Puissance extra : je compile beaucoup, j'encode, je fais du calcul et honnêtement rien à redire.
Par contre je comprends la rupture liée à la carte vidéo : vrai point de rupture et un peu à la connectique (juste un peu en fait pour l'instant la perte de fw 800 ne me lèse pas mais je ne travaille pas sur vidéo en masse).
Le cout très bas des MB penryn 2,1 m'a permis de les upgrader à 4Go de RAm en kingston pour 90 euros en gros et en DD de 7200 16M de cache et 200Go.
Ce qui me fait une machine très puissante, très silencieuse et à forte autonomie pour moins de 1240 euros.
J reste fan des macbook pro mais seulement s'il y a jeux, uitlisation très intensive (écran et double ventilation) et réel autres recour important à une CG.
Le MB d'entrée actuelle est d'u rapport qualité prix extra et permet de nombreuses adpatations internes du fat de son pris et sa carte mère+proco ou encore de périphériques.


----------



## SDION (21 Mars 2008)

Bonjour,

En décembre, quand il m'a fallu choisir entre le MB et MBP, je dois avouer que cela a été très difficile.

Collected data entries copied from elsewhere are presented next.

Lemma start_providers_spec boot cs s :
  let '(res, s') := start_providers boot cs s in
  match res with
  | Ok _ =>
      Forall (comes_up boot) cs ∧
      get_all_devices (in_registry s') = get_all_devices (in_registry s) ++ (cs ≫= found_devices boot) ∧
      in_providers s' = handles_of boot cs (in_providers s)
  | Err e =>
      ∃ up p rest, cs = up ++ p :: rest ∧ Forall (comes_up boot) up ∧ ¬ comes_up boot p ∧
        get_all_devices (in_registry s') = get_all_devices (in_registry s) ++ (up ≫= found_devices boot) ∧
        in_providers s' = handles_of boot up (in_providers s) ∧
        ((∃ why, pb_start (boot (pr_id p)) = Err why ∧
            e = "Failed to start provider '" +:+ pr_id p +:+ "': " +:+ why) ∨
         (∃ why, list_devices (pb_discovery (boot (pr_id p))) = Err why ∧
            e = "Discovery failed for provider '" +:+ pr_id p +:+ "': ListDevices failed: " +:+ why))
  end.
Proof.
  revert s. induction cs as [|p cs IH]; intros s; simpl; [by rewrite app_nil_r|].
  destruct (pb_start (boot (pr_id p))) as [[]|why] eqn:Es.
  2:{ exists [], p, cs. simpl. rewrite app_nil_r. unfold comes_up. rewrite Es.
      split_and!; try done; [by intros []|left; by exists why]. }
  unfold discover_provider, inspect_provider_devices.
  destruct (list_devices (pb_discovery (boot (pr_id p)))) as [dl|why] eqn:El.
  - match goal with |- context [start_providers boot cs ?x] => specialize (IH x); set (s1 := x) in * end.
    assert (comes_up boot p) as Hp by (split; eauto).
    assert (get_all_devices (in_registry s1) = get_all_devices (in_registry s) ++ found_devices boot p) as Hd.
    { unfold found_devices. rewrite El. done. }
    destruct (start_providers boot cs s1) as [[[]|e] s'].
    + destruct IH as (H1 & H2 & H3). split_and!; [by constructor|by rewrite H2, Hd, <- app_assoc|done].
    + destruct IH as (up & q & rest & -> & Hup & Hq & H2 & H3 & H4). exists (p :: up), q, rest.
      split_and!; [done|by constructor|done|by rewrite H2, Hd, <- app_assoc|done|done].
  - exists [], p, cs. simpl. rewrite app_nil_r. split_and!; try done; [|right; by exists why].
    intros [_ [dl Hdl]]. congruence.
Qed.

(** Start-up is in order and fail-fast: when it succeeds every configured
    provider started and answered, the inventory is what they answered, in order,
    each provider is registered under its id, and no two devices claim the same
    hardware; when it fails, the error names the first provider that did not come
    up, only the providers before it are registered, with their devices, or all
    came up and two devices claim the same key. *)
Theorem init_providers_outcome (boot : string → ProviderBoot) (cs : list ProviderConfig) (probe_ms : Z) :
  let '(res, s) := init_providers boot cs (mkInventory empty_registry ∅ (mkSupervisor probe_ms ∅ ∅)) in
  match res with
  | Ok _ =>
      Forall (comes_up boot) cs ∧ get_all_devices (in_registry s) = cs ≫= found_devices boot ∧
      in_providers s = handles_of boot cs ∅ ∧ ¬ claim_conflict (get_all_devices (in_registry s))
  | Err e =>
      (∃ up p rest, cs = up ++ p :: rest ∧ Forall (comes_up boot) up ∧ ¬ comes_up boot p ∧
         get_all_devices (in_registry s) = up ≫= found_devices boot ∧ in_providers s = handles_of boot up ∅ ∧
         ∃ why, e = "Failed to start provider '" +:+ pr_id p +:+ "': " +:+ why ∨
                e = "Discovery failed for provider '" +:+ pr_id p +:+ "': ListDevices failed: " +:+ why) ∨
      Forall (comes_up boot) cs ∧ claim_conflict (cs ≫= found_devices boot)
  end.
Proof.
  unfold init_providers. pose proof (start_providers_spec boot cs (mkInventory empty_registry ∅ (mkSupervisor probe_ms ∅ ∅))) as Hs.
  destruct (start_providers boot cs _) as [[[]|e] s]; simpl in Hs.
  - destruct Hs as (Hup & Hd & Hp). pose proof (validate_ownership_Ok (get_all_devices (in_registry s))) as Hv.
    destruct (validate_ownership_claims _) as [[]|e] eqn:Ev; [split_and!; try done; by apply Hv|].
    right. split; [done|]. rewrite <- Hd. by eapply validate_ownership_Err.
  - left. destruct Hs as (up & p & rest & -> & Hup & Hq & H2 & H3 & Hw). exists up, p, rest. split_and!; try done.
    destruct Hw as [(why & _ & ->)|(why & _ & ->)]; exists why; [by left|by right].
Qed.

(** ** What start-up sends *)

Lemma startup_skips_lookup missing config mon h :
  is_Some (startup_skips missing config mon !! h) ↔
  is_Some (missing !! h) ∨
  ∃ m, mon = Some m ∧ sn_state (sm_current m) = InForce ∧ h ∈ sc_devices config.
Proof.
  unfold startup_skips. destruct mon as [m|]; [|naive_solver].
  destruct (bool_decide_reflect (sn_state (sm_current m) = InForce)) as [E|E]; [|naive_solver].
  assert (∀ l acc, is_Some (foldl (λ skip h, match skip !! h with Some _ => skip
      | None => <[h := "stop chain in force"]> skip end) acc l !! h) ↔ is_Some (acc !! h) ∨ h ∈ l) as ->.
  { induction l as [|x l IH]; intros acc; simpl; [split; [by left|by intros [?|?%not_elem_of_nil]]|].
    rewrite IH, elem_of_cons. destruct (acc !! x) as [v|] eqn:Ex.
    - split; [tauto|]. intros [?|[->|?]]; [by left|left; by rewrite Ex|by right].
    - destruct (decide (h = x)) as [->|Hne]; [rewrite lookup_insert_eq|rewrite lookup_insert_ne by done]; [|tauto].
      split; [intros _; right; by left|intros _; left; by eexists]. }
  split; [intros [?|?]; [by left|right; by exists m]|intros [?|(m' & [= <-] & _ & ?)]; [by left|by right]].
Qed.

Section Sent.
Context {L D : Type} `{IActuationLatch L} `{IDeviceLossLatch D} `{FloatText} `{StatusNames} `{JsonText}.

(** Every call a rung makes answers an item that was due, and every skip it
    reports is of an absent device. *)
Lemma run_items_sent (ctx : nat → CallCtx L D) only absent items w :
  let '(acts, skips, w') := run_items ctx only absent items w in
  ∃ ds, sw_sent w' = sw_sent w ++ ds ∧ sw_ctl w' = sw_ctl w ∧
    (∀ d, d ∈ ds → ∃ i, i ∈ items ∧ due only absent i ∧ item_answered i d) ∧
    (∀ k, k ∈ skips → is_Some (absent !! sk_device_handle k)).
Proof.
  revert w. induction items as [|i items IH]; intros w; simpl.
  { exists []. rewrite app_nil_r. split_and!; try done; by intros ? ?%not_elem_of_nil. }
  assert (∀ (ds : list Dispatch), (∀ d, d ∈ ds → ∃ j, j ∈ items ∧ due only absent j ∧ item_answered j d) →
    ∀ d, d ∈ ds → ∃ j, j ∈ i :: items ∧ due only absent j ∧ item_answered j d) as Hmore.
  { intros ds Hds d Hd. destruct (Hds d Hd) as (j & ? & ? & ?). exists j. by split_and!; [right|..]. }
  destruct (wanted only (item_handle i)) eqn:Ew; simpl.
  2:{ specialize (IH w). destruct (run_items ctx only absent items w) as [[acts skips] w'].
      destruct IH as (ds & ? & ? & Hds & ?). exists ds. split_and!; [done|done|by apply Hmore|done]. }
  destruct (absent !! item_handle i) as [reason|] eqn:Ea.
  - specialize (IH w). destruct (run_items ctx only absent items w) as [[acts skips] w'].
    destruct IH as (ds & ? & ? & Hds & Hk). exists ds. split_and!; [done|done|by apply Hmore|].
    intros k [->|?]%elem_of_cons; [simpl; rewrite Ea; by eexists|by apply Hk].
  - destruct (run_item_spec ctx i w) as (a & od & w1 & -> & C1 & _ & S1 & _ & Hd).
    specialize (IH w1). destruct (run_items ctx only absent items w1) as [[acts skips] w'].
    destruct IH as (ds & S2 & C2 & Hds & Hk). exists (option_list od ++ ds).
    split_and!; [by rewrite S2, S1, app_assoc|congruence| |done].
    intros d [Hin|Hin]%elem_of_app; [|by apply (Hmore ds)]. exists i. split; [by left|]. split; [done|].
    destruct od as [d'|]; [|by apply not_elem_of_nil in Hin]. apply list_elem_of_singleton in Hin as ->. by apply Hd.
Qed.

Puis finalement j'ai choisi le MBP pour son écran (j'ai pas d'écran externe) et sa connectique (WF800). pourquoi ? je fais beaucoup de montages vidéo (avec FCE).

Je ne le regrette pas  ​


----------



## Adrienhb (22 Mars 2008)

Bonjour,

Je suis un peu hs par rapport au thread, mais je ne suis pas sûr que cela valait le coup de créer un nouveau sujet. J'espère que les modo ne m'en voudront pas.

Des amis love m'ont offert un MBP 15", 2,4.
Le p'tit problème, c'est qu'ils ne s'y connaissaient pas trop en mac et l'ont acheté à la Fnac.
Le vendeur leur a vendu un MBP d'avant dernière génération.
Question... est-ce que cela vaut (*vraiment*) le coup de l'échanger et de payer 99 Euros pour:
- avoir un écran LED
- avoir un trackpad multitouch
- avoir 40 Go de disque dur en plus
- perdre un disque externe de 160 Go vendu en bundle

Merci!!!

A.


----------



## .Steff (22 Mars 2008)

99 &#8364; pour tout ça ???
Moi je le ferais !


----------



## Pharmacos (22 Mars 2008)

Oui ! 


40 Go en interne en plus :love: :love: 
Et un trackpad multitouch....:love: :love:


----------



## desertea (22 Mars 2008)

Adrienhb a dit:


> Bonjour,
> 
> Je suis un peu hs par rapport au thread, mais je ne suis pas sûr que cela valait le coup de créer un nouveau sujet. J'espère que les modo ne m'en voudront pas.
> 
> ...



Sans hésitation !!! dernière génération oblige (je suis un geek !!!)


----------



## Tox (22 Mars 2008)

Quand même regarder si le modèle plus ancien n'a aucun pixel mort et ne whine pas. Ensuite prendre sa décision en toute connaissance de cause


----------



## adrenergique (22 Mars 2008)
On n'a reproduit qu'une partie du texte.